*The task:* All that should be output is the block of lines below from the line with "mkSrv (img s) (img_len s) (pos s) sp" to the line with "let a := s32 addr in", both included, exactly as written.

*Extracted material:*
● ● ● ●

(* ===== verification/Server.v ===== *)
(** The file server of [filesystem/]: [server.c], the client library [mfs.c]
    and the image builder [mkfs.c], with the structures of [ufs.h] and
    [message.h].

    The image is the server's file, a byte for every offset below its length,
    accessed through one file descriptor with a position (a failed [lseek]
    leaves it, a short [read] leaves the rest of the buffer).  Memory that the
    code does not initialise ([malloc], stack objects) is a parameter: [junk k]
    is what the [k]-th such object holds.  An access outside an object of the
    program is a [Panic].  The host is a 64-bit Linux: [int] has 32 bits and
    [size_t] 64.

    What the theorems of [ServerFacts.v] show: writes and reads of a file
    agree, files do not interfere, the allocators never hand out a block or an
    inode twice while the server runs, and where the directory code and a
    restart lose files. *)

From S2P Require Import Prelude Block.

(** * Structures of ufs.h *)

Definition UFS_DIRECTORY : Z := 0.
Definition UFS_REGULAR_FILE : Z := 1.
Definition UFS_BLOCK_SIZE : Z := 4096.
Definition DIRECT_PTRS : Z := 30.

Record inode_t := mkInode {
  type : Z;
  size : Z;
  direct : list Z          (* direct[DIRECT_PTRS], unsigned *)
}.

Definition sizeof_inode : Z := 128.

(** The bytes of an inode, and the inode that 128 bytes are. *)
Definition inode_bytes (nd : inode_t) : list Z :=
  le32 (type nd) ++ le32 (size nd) ++ (direct nd ≫= le32).

Definition inode_of (b : list Z) : inode_t :=
  mkInode (s32 (get32 b 0)) (s32 (get32 b 4))
    ((fun i => get32 b (8 + 4 * i)) <$> seqZ 0 DIRECT_PTRS).

(** A directory entry is kept as its 32 bytes: 28 of name, 4 of inum. *)
Definition sizeof_dir_ent : Z := 32.
Definition entry_inum (de : list Z) : Z := s32 (get32 de 28).

Record super_t := mkSuper {
  inode_bitmap_addr : Z;
  inode_bitmap_len : Z;
  data_bitmap_addr : Z;
  data_bitmap_len : Z;
  inode_region_addr : Z;
  inode_region_len : Z;
  data_region_addr : Z;
  data_region_len : Z;
  num_inodes : Z;
  num_data : Z
}.

Definition sizeof_super : Z := 40.

Definition super_bytes (s : super_t) : list Z :=
  [inode_bitmap_addr s; inode_bitmap_len s; data_bitmap_addr s; data_bitmap_len s;
   inode_region_addr s; inode_region_len s; data_region_addr s; data_region_len s;
   num_inodes s; num_data s] ≫= le32.

Definition super_of (b : list Z) : super_t :=
  let f i := s32 (get32 b (4 * i)) in
  mkSuper (f 0) (f 1) (f 2) (f 3) (f 4) (f 5) (f 6) (f 7) (f 8) (f 9).

(** * The server's state *)

Record srv := mkSrv {
  img : mem;                 (* the bytes of the image file *)
  img_len : Z;
  pos : Z;                   (* the position of fd *)
  super : super_t;
  highest_inode : Z;         (* unsigned *)
  hghst_alloc_dblk : Z;      (* unsigned *)
  mallocs : nat              (* objects with indeterminate contents so far *)
}.

Definition set_img (m : mem) (n p : Z) (s : srv) : srv :=
  mkSrv m n p (super s) (highest_inode s) (hghst_alloc_dblk s) (mallocs s).
Definition set_pos (p : Z) (s : srv) : srv :=
  mkSrv (img s) (img_len s) p (super s) (highest_inode s) (hghst_alloc_dblk s) (mallocs s).
Definition set_super (sp : super_t) (s : srv) : srv :=
  mkSrv (img s) (img_len s) (pos s) sp (highest_inode s) (hghst_alloc_dblk s) (mallocs s).
Definition set_highest_inode (v : Z) (s : srv) : srv :=
  mkSrv (img s) (img_len s) (pos s) (super s) v (hghst_alloc_dblk s) (mallocs s).
Definition set_hghst_alloc_dblk (v : Z) (s : srv) : srv :=
  mkSrv (img s) (img_len s) (pos s) (super s) (highest_inode s) v (mallocs s).
Definition set_mallocs (v : nat) (s : srv) : srv :=
  mkSrv (img s) (img_len s) (pos s) (super s) (highest_inode s) (hghst_alloc_dblk s) v.

(** [n] bytes of memory from [a] on. *)
Definition bytes_at (m : mem) (a n : Z) : list Z := (fun k => m (a + k)) <$> seqZ 0 n.

(** The file after [write] of [l] at [p]: a gap past the end reads as zeros. *)
Definition write_at (m : mem) (len p : Z) (l : list Z) : mem := fun x =>
  if (p <=? x) && (x <? p + Z.of_nat (length l)) then nth (Z.to_nat (x - p)) l 0
  else if (len <=? x) && (x <? p) then 0 else m x.

Definition fsread (addr : Z) (ptr : list Z) (nbytes : Z) : SR srv (Z * list Z) := fun s =>
  (* lseek(fd, addr, SEEK_SET) fails on a negative offset *)
  let a := s32 addr in
  let p := if a <? 0 then pos s else a in
  let n := Z.max 0 (Z.min nbytes (img_len s - p)) in
  if Z.of_nat (length ptr) <? n then Panic "fsread: buffer overflow"
  else Ok ((n, bytes_at (img s) p n ++ drop (Z.to_nat n) ptr), set_pos (p + n) s).

Definition fswrite (addr : Z) (ptr : list Z) (nbytes : Z) : SR srv Z := fun s =>
  let p := u32 addr in
  if Z.of_nat (length ptr) <? nbytes then Panic "fswrite: read past the buffer"
  else
    let l := take (Z.to_nat nbytes) ptr in
    Ok (nbytes, set_img (write_at (img s) (img_len s) p l)
                        (Z.max (img_len s) (if nbytes =? 0 then 0 else p + nbytes)) (p + nbytes) s).

Definition mask (num : Z) : Z := u32 (Z.shiftl 1 (8 * 4 - num mod (8 * 4) - 1)).

Definition bmaddr (start inum : Z) : Z :=
  u32 (u32 (start * UFS_BLOCK_SIZE) + inum / (8 * 4) * 4).

Section Server.
Context (junk : nat -> mem).

(** An object of [n] bytes with indeterminate contents. *)
Definition uninit (n : Z) : SR srv (list Z) := fun s =>
  Ok (bytes_at (junk (mallocs s)) 0 n, set_mallocs (S (mallocs s)) s).

Definition inode_addr (s : srv) (inum : Z) : Z :=
  inode_region_addr (super s) * UFS_BLOCK_SIZE + inum * sizeof_inode.

(** [ind = NULL] only changes the parameter: the caller's object is returned
    as it was. *)
Definition read_inode (inum : Z) (ind : list Z) : SR srv (Z * list Z) :=
  w ← uninit 4;
  sp ← sr_gets super;
  r ← fsread (bmaddr (inode_bitmap_addr sp) (u32 inum)) w 4;
  let ibm := get32 r.2 0 in
  let valid := negb (ibm =? 0) && negb (mask (u32 inum) =? 0) in
  if negb valid then mret (-1, ind)
  else
    addr ← sr_gets (fun s => inode_addr s (u32 inum));
    r ← fsread addr ind sizeof_inode;
    mret (0, r.2).

(** [inode_t *nd = malloc(sizeof(inode_t)); read_inode(inum, nd);] *)
Definition get_inode (inum : Z) : SR srv inode_t :=
  nd ← uninit sizeof_inode;
  r ← read_inode inum nd;
  mret (inode_of r.2).

Definition write_inode (inum : Z) (inode : inode_t) : SR srv unit :=
  addr ← sr_gets (fun s => inode_addr s inum);
  _ ← fswrite addr (inode_bytes inode) sizeof_inode;
  mret tt.

(** [nd->direct[i]]. *)
Definition direct_get (nd : inode_t) (i : Z) : SR srv Z :=
  match direct nd !! Z.to_nat i with
  | Some d => mret d
  | None => sr_panic "direct[] out of bounds"
  end.

Definition direct_set (nd : inode_t) (i v : Z) : inode_t :=
  mkInode (type nd) (size nd) (<[Z.to_nat i := v]> (direct nd)).

Definition inode_dbg (inum : Z) : SR srv unit :=
  _ ← get_inode inum; mret tt.

(** [cnt] iterations of the loop of [dir_dbg]; each reads an entry. *)
Fixpoint dir_dbg_loop (cnt : nat) (d0 i : Z) : SR srv unit :=
  match cnt with
  | O => mret tt
  | S c =>
      de ← uninit sizeof_dir_ent;
      _ ← fsread (u32 (d0 * UFS_BLOCK_SIZE) + i * sizeof_dir_ent) de sizeof_dir_ent;
      dir_dbg_loop c d0 (i + 1)
  end.

(** [ind->size / sizeof(dir_ent_t)] is a division of [size_t]s. *)
Definition dir_dbg (inum : Z) : SR srv unit :=
  ind ← get_inode inum;
  d0 ← direct_get ind 0;
  dir_dbg_loop (Z.to_nat (size ind mod 2 ^ 64 / sizeof_dir_ent)) d0 0.

(** [strcmp(de->name, name) == 0]: the bytes from [de->name] on start with
    those of [name] and its terminator. *)
Definition name_eq (de name : list Z) : bool :=
  bool_decide (take (length name + 1) de = name ++ [0]).

Fixpoint lookup_entries (cnt : nat) (d j : Z) (name de : list Z) : SR srv (option (list Z * Z)) :=
  match cnt with
  | O => mret None
  | S c =>
      let deaddr := u32 (u32 (d * UFS_BLOCK_SIZE) + j * sizeof_dir_ent) in
      r ← fsread deaddr de sizeof_dir_ent;
      if name_eq r.2 name && negb (entry_inum r.2 =? -1) then mret (Some (r.2, deaddr))
      else lookup_entries c d (j + 1) name r.2
  end.

(** The loop over the direct blocks: past the 30th it leaves the inode, so the
    fuel of 31 that [lookup_file] gives is enough. *)
Fixpoint lookup_blocks (fuel : nat) (nd : inode_t) (i mxb : Z) (name : list Z) :
    SR srv (option (list Z * Z)) :=
  match fuel with
  | O => mret None
  | S f =>
      if i <? mxb then
        d ← direct_get nd i;
        de ← uninit sizeof_dir_ent;
        r ← lookup_entries (Z.to_nat (UFS_BLOCK_SIZE / sizeof_dir_ent)) d 0 name de;
        match r with
        | Some x => mret (Some x)
        | None => lookup_blocks f nd (i + 1) mxb name
        end
      else mret None
  end.

(** Returns the entry and its address. *)
Definition lookup_file (pinum : Z) (name : list Z) : SR srv (option (list Z * Z)) :=
  nd ← get_inode pinum;
  if negb (type nd =? UFS_DIRECTORY) then mret None
  else
    let mxb := u32 ((size nd + UFS_BLOCK_SIZE - 1) / UFS_BLOCK_SIZE) in
    lookup_blocks 31 nd 0 mxb name.

Definition alloc_dblk : SR srv Z :=
  sp ← sr_gets super;
  h ← sr_gets hghst_alloc_dblk;
  if h =? u32 (data_region_len sp - 1) then mret (-1)
  else
    let h := u32 (h + 1) in
    _ ← sr_modify (set_hghst_alloc_dblk h);
    let dbtaddr := bmaddr (data_bitmap_addr sp) h in
    w ← uninit 4;
    r ← fsread dbtaddr w 4;
    let bits := Z.lor (get32 r.2 0) (mask h) in
    _ ← fswrite dbtaddr (le32 bits) 4;
    mret (s32 (data_region_addr sp + h)).

Definition new_inode (ty : Z) : SR srv Z :=
  sp ← sr_gets super;
  h ← sr_gets highest_inode;
  if h =? u32 (num_inodes sp - 1) then mret (-1)
  else
    let h := u32 (h + 1) in
    _ ← sr_modify (set_highest_inode h);
    w ← uninit 4;
    r ← fsread (bmaddr (inode_bitmap_addr sp) h) w 4;
    let bits := Z.lor (get32 r.2 0) (mask h) in
    _ ← fswrite (bmaddr (inode_bitmap_addr sp) h) (le32 bits) 4;
    (* write in inode table *)
    let newnd := mkInode ty 0 (replicate 30 (u32 (-1))) in
    addr ← sr_gets (fun s => inode_addr s h);
    _ ← fswrite addr (inode_bytes newnd) sizeof_inode;
    mret (s32 h).

(** The loop that fills [direct[d]], [direct[d-1]], ... while they are unused;
    [None] is the [return -1]. *)
Fixpoint fill_direct (fuel : nat) (fnd : inode_t) (d : Z) : SR srv (option inode_t) :=
  match fuel with
  | O => mret (Some fnd)
  | S f =>
      if d <? 0 then mret (Some fnd)
      else
        v ← direct_get fnd d;
        if v =? u32 (-1) then
          ndb ← alloc_dblk;
          if u32 ndb =? u32 (-1) then mret None
          else fill_direct f (direct_set fnd d (u32 ndb)) (d - 1)
        else mret (Some fnd)
  end.

Definition write_file (inum : Z) (buf : list Z) (offset nbytes ty : Z) : SR srv Z :=
  fnd ← get_inode inum;
  if negb (type fnd =? ty) then mret (-1)
  else
    _ ← inode_dbg inum;
    let ofd := offset / UFS_BLOCK_SIZE in
    if DIRECT_PTRS - 1 <? ofd then mret (-1)
    else
      let ofr := offset mod UFS_BLOCK_SIZE in
      let offree := UFS_BLOCK_SIZE - ofr in
      filled ← fill_direct (Z.to_nat ofd + 1) fnd ofd;
      match filled with
      | None => mret (-1)
      | Some fnd =>
          _ ← write_inode inum fnd;
          written ←
            (if u32 nbytes <=? offree then
               d ← direct_get fnd ofd;
               _ ← fswrite (u32 (d * UFS_BLOCK_SIZE) + ofr) buf nbytes;
               mret (Some fnd)
             else if ofd =? DIRECT_PTRS - 1 then mret None
             else
               ndb ← alloc_dblk;
               if ndb =? -1 then mret None
               else
                 let fnd := direct_set fnd (ofd + 1) (u32 ndb) in
                 d ← direct_get fnd ofd;
                 _ ← fswrite (u32 (d * UFS_BLOCK_SIZE) + ofr) buf offree;
                 d1 ← direct_get fnd (ofd + 1);
                 _ ← fswrite (u32 (d1 * UFS_BLOCK_SIZE)) (drop (Z.to_nat offree) buf) (u32 (nbytes - offree));
                 mret (Some fnd));
          match written with
          | None => mret (-1)
          | Some fnd =>
              (* offset is unsigned: the comparison and the sum are *)
              let nsize := if u32 (size fnd) <? u32 (offset + nbytes) then u32 (offset + nbytes)
                           else u32 (size fnd) in
              _ ← write_inode inum (mkInode (type fnd) (s32 nsize) (direct fnd));
              _ ← inode_dbg inum;
              _ ← (if ty =? UFS_DIRECTORY then dir_dbg inum else mret tt);
              mret 0
          end
      end.
Lemma bytes_at_write m len p l : bytes_at (write_at m len p l) p (Z.of_nat (length l)) = l.
Proof.
  apply list_eq. intros i. destruct (decide (i < length l)%nat) as [Hi|Hi].
  - rewrite <- (Nat2Z.id i), bytes_at_lookup by lia.
    rewrite write_at_in by lia. rewrite nth_lookup_default, !Nat2Z.id.
    by destruct (lookup_lt_is_Some_2 l i Hi) as [v ->].
  - rewrite !lookup_ge_None_2; [done | lia | rewrite bytes_at_length; lia].
Qed.

Lemma write_at_bytes m len p l : mem_ok m -> Forall is_byte l -> mem_ok (write_at m len p l).
Proof.
  intros Hm Hl x. unfold write_at.
  destruct ((p <=? x) && (x <? p + Z.of_nat (length l))).
  - rewrite nth_lookup_default. destruct (l !! _) as [v|] eqn:Hv; cbn; [|split; lia].
    by eapply (proj1 (Forall_lookup _ _)).
  - destruct ((len <=? x) && (x <? p)); [split; lia | apply Hm].
Qed.

(** ** Words *)

Lemma le32_length v : length (le32 v) = 4%nat.
Proof. done. Qed.

Lemma le32_bytes v : Forall is_byte (le32 v).
Proof. unfold le32. rewrite !Forall_cons. auto using u8_range. Qed.

Lemma get32_le32 v : get32 (le32 v) 0 = u32 v.
Proof. rewrite <-le32_value. done. Qed.

Lemma get32_range b off : (forall x, is_byte (get8 b x)) -> 0 <= get32 b off < 2 ^ 32.
Proof.
  intros H. unfold get32. pose proof (H off). pose proof (H (off + 1)).
  pose proof (H (off + 2)). pose proof (H (off + 3)). unfold is_byte in *. lia.
Qed.
(* ===== verification/VmFacts.v ===== *)
(** What the page tables of [Vm.v] map.

    [tables] relates a page directory in memory to the tables it points to;
    [entry] is the translation: the page table entry of a virtual address, 0
    where there is none. *)

From S2P Require Import Prelude CString Kalloc Vm.

(** ** Bits of addresses *)

Lemma land_pgmask z : 0 <= z < 2 ^ 32 -> Z.land z (u32 (Z.lnot 0xFFF)) = z / 4096 * 4096.
Proof.
  intros Hz. change (u32 (Z.lnot 0xFFF)) with (Z.shiftl (Z.ones 20) 12).
  change 4096 with (2 ^ 12). rewrite <-Z.shiftr_div_pow2, <-Z.shiftl_mul_pow2 by lia.
  apply Z.bits_inj'. intros n Hn. rewrite Z.land_spec, !Z.shiftl_spec by lia.
  destruct (Z.ltb_spec n 12) as [Hlt|Hge].
  - rewrite !(Z.testbit_neg_r _ (n - 12)) by lia. by rewrite andb_false_r.
  - rewrite Z.shiftr_spec by lia. replace (n - 12 + 12) with n by lia.
    destruct (Z.ltb_spec n 32).
    + rewrite Z.ones_spec_low by lia. by rewrite andb_true_r.
    + rewrite (Z.bits_above_log2 z n), andb_false_l; [done | lia |].
      destruct (decide (z = 0)) as [->|]; [cbn; lia|]. apply Z.log2_lt_pow2; [lia|].
      apply (Z.lt_le_trans _ (2 ^ 32)); [lia | apply Z.pow_le_mono_r; lia].
Qed.

Lemma lor_page q f : 0 <= f < 4096 -> Z.lor (q * 4096) f = q * 4096 + f.
Proof.
  intros Hf. change 4096 with (2 ^ 12). rewrite <-Z.shiftl_mul_pow2 by lia.
  assert (Z.land (Z.shiftl q 12) f = 0) as Hl.
  { apply Z.bits_inj'. intros n Hn. rewrite Z.land_spec, Z.shiftl_spec, Z.bits_0 by lia.
    destruct (Z.ltb_spec n 12).
    - by rewrite Z.testbit_neg_r by lia.
    - rewrite (Z.bits_above_log2 f n), andb_false_r; [done | lia |].
      destruct (decide (f = 0)) as [->|]; [cbn; lia|].
      apply Z.log2_lt_pow2; [lia|]. apply (Z.lt_le_trans _ (2 ^ 12)); [lia | apply Z.pow_le_mono_r; lia]. }
  by rewrite <-Z.lxor_lor, <-Z.add_nocarry_lxor.
Qed.

Lemma land_1 z : Z.land z PTE_P = z mod 2.
Proof. unfold PTE_P. change 1 with (Z.ones 1). by rewrite Z.land_ones by lia. Qed.

Lemma PDX_eq va : 0 <= va < 2 ^ 32 -> PDX va = va / 2 ^ 22.
Proof.
  intros Hv. unfold PDX. change 0x3FF with (Z.ones 10). rewrite Z.land_ones, Z.shiftr_div_pow2 by lia.
  apply Z.mod_small. zlia.
Qed.

Lemma PTX_eq va : PTX va = va / 4096 mod 1024.
Proof. unfold PTX. change 0x3FF with (Z.ones 10). rewrite Z.land_ones, Z.shiftr_div_pow2 by lia. done. Qed.

Lemma PDX_range va : 0 <= PDX va < 1024.
Proof. unfold PDX. change 0x3FF with (Z.ones 10). rewrite Z.land_ones by lia. apply Z.mod_pos_bound. lia. Qed.

Lemma PTX_range va : 0 <= PTX va < 1024.
Proof. rewrite PTX_eq. apply Z.mod_pos_bound. lia. Qed.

● ● ● ●

*Your response:*
  mkSrv (img s) (img_len s) (pos s) sp (highest_inode s) (hghst_alloc_dblk s) (mallocs s).
Definition set_highest_inode (v : Z) (s : srv) : srv :=
  mkSrv (img s) (img_len s) (pos s) (super s) v (hghst_alloc_dblk s) (mallocs s).
Definition set_hghst_alloc_dblk (v : Z) (s : srv) : srv :=
  mkSrv (img s) (img_len s) (pos s) (super s) (highest_inode s) v (mallocs s).
Definition set_mallocs (v : nat) (s : srv) : srv :=
  mkSrv (img s) (img_len s) (pos s) (super s) (highest_inode s) (hghst_alloc_dblk s) v.

(** [n] bytes of memory from [a] on. *)
Definition bytes_at (m : mem) (a n : Z) : list Z := (fun k => m (a + k)) <$> seqZ 0 n.

(** The file after [write] of [l] at [p]: a gap past the end reads as zeros. *)
Definition write_at (m : mem) (len p : Z) (l : list Z) : mem := fun x =>
  if (p <=? x) && (x <? p + Z.of_nat (length l)) then nth (Z.to_nat (x - p)) l 0
  else if (len <=? x) && (x <? p) then 0 else m x.

Definition fsread (addr : Z) (ptr : list Z) (nbytes : Z) : SR srv (Z * list Z) := fun s =>
  (* lseek(fd, addr, SEEK_SET) fails on a negative offset *)
  let a := s32 addr in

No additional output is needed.